From the records below, please repeat exactly the line that has "modify (fun g => with_action", the line that has "(project r false", and every line between them, and nothing else.
>>>>
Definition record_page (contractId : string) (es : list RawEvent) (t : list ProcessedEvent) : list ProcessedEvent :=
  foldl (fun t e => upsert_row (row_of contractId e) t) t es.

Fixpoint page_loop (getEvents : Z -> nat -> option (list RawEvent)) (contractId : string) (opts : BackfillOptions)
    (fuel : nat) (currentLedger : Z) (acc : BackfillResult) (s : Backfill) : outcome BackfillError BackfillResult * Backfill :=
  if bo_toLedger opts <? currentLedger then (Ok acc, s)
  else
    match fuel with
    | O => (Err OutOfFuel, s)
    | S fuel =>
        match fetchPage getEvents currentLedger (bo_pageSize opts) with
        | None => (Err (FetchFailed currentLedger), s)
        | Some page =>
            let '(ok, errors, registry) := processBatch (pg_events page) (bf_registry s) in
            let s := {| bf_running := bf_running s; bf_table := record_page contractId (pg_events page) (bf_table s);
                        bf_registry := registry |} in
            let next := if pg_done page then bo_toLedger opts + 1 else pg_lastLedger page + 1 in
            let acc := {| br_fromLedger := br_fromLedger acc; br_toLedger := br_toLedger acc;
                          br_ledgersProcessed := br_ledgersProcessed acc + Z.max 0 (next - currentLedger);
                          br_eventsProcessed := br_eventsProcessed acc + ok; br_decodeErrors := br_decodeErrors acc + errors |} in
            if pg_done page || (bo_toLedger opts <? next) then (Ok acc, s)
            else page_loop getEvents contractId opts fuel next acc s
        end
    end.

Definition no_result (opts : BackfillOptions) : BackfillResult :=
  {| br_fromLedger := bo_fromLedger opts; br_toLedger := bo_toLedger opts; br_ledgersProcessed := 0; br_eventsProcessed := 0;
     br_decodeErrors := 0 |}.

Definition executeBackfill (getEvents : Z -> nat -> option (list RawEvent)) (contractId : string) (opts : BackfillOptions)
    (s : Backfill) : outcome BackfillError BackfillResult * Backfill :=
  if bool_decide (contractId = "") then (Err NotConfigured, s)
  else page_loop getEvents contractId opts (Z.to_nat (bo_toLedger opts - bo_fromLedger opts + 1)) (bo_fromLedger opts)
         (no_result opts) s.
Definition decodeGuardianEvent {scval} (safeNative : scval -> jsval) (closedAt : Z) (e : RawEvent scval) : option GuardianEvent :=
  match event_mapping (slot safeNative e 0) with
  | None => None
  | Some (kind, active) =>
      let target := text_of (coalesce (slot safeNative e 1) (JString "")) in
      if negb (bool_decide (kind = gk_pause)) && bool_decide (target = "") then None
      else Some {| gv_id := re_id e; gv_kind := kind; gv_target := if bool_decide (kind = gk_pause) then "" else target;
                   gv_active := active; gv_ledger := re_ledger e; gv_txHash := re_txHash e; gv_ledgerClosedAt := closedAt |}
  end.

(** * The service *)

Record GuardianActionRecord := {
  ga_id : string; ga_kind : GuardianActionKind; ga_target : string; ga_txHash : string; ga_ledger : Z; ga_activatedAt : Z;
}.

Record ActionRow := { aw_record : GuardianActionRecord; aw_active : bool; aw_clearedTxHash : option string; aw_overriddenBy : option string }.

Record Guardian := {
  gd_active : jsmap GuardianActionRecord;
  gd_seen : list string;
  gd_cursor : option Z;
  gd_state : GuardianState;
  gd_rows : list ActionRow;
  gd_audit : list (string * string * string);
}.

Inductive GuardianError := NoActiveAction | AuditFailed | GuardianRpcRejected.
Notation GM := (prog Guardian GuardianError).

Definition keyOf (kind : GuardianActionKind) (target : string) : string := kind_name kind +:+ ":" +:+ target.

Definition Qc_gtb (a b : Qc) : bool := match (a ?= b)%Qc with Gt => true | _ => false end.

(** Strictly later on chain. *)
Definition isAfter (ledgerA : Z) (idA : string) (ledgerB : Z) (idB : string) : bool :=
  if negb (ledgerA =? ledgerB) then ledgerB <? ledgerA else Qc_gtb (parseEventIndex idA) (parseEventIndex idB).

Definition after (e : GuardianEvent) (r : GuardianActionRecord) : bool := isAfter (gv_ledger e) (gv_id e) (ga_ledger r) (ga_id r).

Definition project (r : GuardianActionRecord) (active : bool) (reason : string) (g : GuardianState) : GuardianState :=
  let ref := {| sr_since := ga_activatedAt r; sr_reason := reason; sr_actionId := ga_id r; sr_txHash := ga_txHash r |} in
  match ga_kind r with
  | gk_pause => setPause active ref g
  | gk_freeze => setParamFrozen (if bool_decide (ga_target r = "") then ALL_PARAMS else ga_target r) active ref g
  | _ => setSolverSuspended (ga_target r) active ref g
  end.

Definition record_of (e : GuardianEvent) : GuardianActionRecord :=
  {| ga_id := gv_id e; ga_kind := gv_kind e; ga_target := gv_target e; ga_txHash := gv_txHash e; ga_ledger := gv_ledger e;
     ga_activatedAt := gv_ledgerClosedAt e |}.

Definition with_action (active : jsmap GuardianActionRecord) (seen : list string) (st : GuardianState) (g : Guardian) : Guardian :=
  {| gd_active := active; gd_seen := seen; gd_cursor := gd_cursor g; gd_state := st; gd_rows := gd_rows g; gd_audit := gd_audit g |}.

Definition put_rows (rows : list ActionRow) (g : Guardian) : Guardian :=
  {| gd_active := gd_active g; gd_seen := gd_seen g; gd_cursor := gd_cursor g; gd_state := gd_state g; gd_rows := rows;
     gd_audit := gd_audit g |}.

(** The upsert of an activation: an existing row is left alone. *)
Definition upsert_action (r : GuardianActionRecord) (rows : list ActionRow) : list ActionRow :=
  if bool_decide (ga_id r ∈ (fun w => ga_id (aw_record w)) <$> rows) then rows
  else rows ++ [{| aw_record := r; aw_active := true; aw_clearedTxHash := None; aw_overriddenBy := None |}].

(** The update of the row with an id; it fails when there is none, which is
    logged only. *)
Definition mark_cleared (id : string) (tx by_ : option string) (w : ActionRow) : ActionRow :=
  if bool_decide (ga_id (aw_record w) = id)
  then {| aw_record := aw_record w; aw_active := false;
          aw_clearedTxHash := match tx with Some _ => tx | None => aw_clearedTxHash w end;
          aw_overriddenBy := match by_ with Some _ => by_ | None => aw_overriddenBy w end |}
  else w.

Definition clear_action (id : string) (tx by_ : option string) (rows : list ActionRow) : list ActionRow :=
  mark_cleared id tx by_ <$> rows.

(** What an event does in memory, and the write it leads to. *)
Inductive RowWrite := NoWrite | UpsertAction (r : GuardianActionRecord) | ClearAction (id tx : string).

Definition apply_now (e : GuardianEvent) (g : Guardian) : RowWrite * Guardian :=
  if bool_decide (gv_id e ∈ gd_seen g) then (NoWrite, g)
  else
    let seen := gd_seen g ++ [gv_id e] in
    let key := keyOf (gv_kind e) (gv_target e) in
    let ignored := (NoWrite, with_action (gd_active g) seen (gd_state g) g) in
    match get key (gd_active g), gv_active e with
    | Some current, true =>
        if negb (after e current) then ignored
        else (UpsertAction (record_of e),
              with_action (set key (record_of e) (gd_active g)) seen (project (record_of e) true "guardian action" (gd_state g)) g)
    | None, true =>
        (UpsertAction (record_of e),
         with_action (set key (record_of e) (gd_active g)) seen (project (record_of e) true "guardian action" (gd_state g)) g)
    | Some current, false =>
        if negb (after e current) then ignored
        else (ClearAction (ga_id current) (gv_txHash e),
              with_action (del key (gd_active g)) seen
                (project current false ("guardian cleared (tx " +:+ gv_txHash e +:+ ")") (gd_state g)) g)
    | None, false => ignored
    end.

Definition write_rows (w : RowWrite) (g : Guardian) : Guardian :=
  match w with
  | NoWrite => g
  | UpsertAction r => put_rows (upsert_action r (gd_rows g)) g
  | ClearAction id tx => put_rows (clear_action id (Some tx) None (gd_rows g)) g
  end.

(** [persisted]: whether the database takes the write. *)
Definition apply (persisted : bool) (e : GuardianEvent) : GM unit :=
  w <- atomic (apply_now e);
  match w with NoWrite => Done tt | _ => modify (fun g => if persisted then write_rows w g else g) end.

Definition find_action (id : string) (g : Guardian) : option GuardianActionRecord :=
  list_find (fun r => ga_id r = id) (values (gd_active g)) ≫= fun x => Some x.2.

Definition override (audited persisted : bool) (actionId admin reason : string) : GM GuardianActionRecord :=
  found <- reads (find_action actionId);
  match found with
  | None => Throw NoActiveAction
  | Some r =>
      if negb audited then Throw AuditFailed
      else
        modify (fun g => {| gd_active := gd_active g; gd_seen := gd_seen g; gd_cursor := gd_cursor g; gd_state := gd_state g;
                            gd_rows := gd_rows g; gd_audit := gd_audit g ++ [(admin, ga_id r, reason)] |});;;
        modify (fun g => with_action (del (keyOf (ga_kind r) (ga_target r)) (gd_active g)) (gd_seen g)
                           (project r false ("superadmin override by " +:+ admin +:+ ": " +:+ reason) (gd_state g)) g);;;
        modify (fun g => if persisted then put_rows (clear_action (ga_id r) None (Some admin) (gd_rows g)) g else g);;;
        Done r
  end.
<<<<
>>>>
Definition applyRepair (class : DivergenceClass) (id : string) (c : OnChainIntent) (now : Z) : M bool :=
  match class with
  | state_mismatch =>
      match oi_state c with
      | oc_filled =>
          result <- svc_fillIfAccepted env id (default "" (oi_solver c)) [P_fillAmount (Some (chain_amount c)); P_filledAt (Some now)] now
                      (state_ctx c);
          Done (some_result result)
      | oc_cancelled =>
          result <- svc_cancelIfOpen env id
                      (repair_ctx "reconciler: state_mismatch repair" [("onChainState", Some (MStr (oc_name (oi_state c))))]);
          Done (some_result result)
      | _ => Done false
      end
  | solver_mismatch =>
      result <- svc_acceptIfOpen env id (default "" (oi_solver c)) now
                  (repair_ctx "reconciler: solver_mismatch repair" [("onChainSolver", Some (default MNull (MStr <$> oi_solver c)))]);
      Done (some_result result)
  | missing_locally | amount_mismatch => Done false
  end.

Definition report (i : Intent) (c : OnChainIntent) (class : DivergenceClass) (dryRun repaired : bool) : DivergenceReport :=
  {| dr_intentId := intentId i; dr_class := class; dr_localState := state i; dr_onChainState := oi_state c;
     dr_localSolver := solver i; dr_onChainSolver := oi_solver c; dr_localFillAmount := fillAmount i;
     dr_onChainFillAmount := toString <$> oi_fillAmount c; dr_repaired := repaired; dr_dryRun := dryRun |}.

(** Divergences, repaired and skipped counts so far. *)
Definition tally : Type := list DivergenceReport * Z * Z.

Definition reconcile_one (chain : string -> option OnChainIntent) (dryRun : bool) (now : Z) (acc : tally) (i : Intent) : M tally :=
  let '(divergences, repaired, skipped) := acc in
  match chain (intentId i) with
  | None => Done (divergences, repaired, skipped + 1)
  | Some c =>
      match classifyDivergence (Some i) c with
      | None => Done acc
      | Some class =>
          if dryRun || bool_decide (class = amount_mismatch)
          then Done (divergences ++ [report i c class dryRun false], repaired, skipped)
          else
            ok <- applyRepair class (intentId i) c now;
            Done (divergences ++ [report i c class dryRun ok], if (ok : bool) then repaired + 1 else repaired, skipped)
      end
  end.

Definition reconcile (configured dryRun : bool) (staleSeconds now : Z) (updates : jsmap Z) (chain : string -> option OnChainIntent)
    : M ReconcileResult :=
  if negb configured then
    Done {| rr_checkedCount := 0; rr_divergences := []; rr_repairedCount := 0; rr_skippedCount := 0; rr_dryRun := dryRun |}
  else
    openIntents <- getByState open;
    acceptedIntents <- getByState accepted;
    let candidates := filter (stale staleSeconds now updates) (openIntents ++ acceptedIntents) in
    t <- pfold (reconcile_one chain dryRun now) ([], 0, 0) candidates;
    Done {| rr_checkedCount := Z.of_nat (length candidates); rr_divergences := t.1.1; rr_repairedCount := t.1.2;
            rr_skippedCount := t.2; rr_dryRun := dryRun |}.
<<<<
Answer section:
        modify (fun g => with_action (del (keyOf (ga_kind r) (ga_target r)) (gd_active g)) (gd_seen g)
                           (project r false ("superadmin override by " +:+ admin +:+ ": " +:+ reason) (gd_state g)) g);;;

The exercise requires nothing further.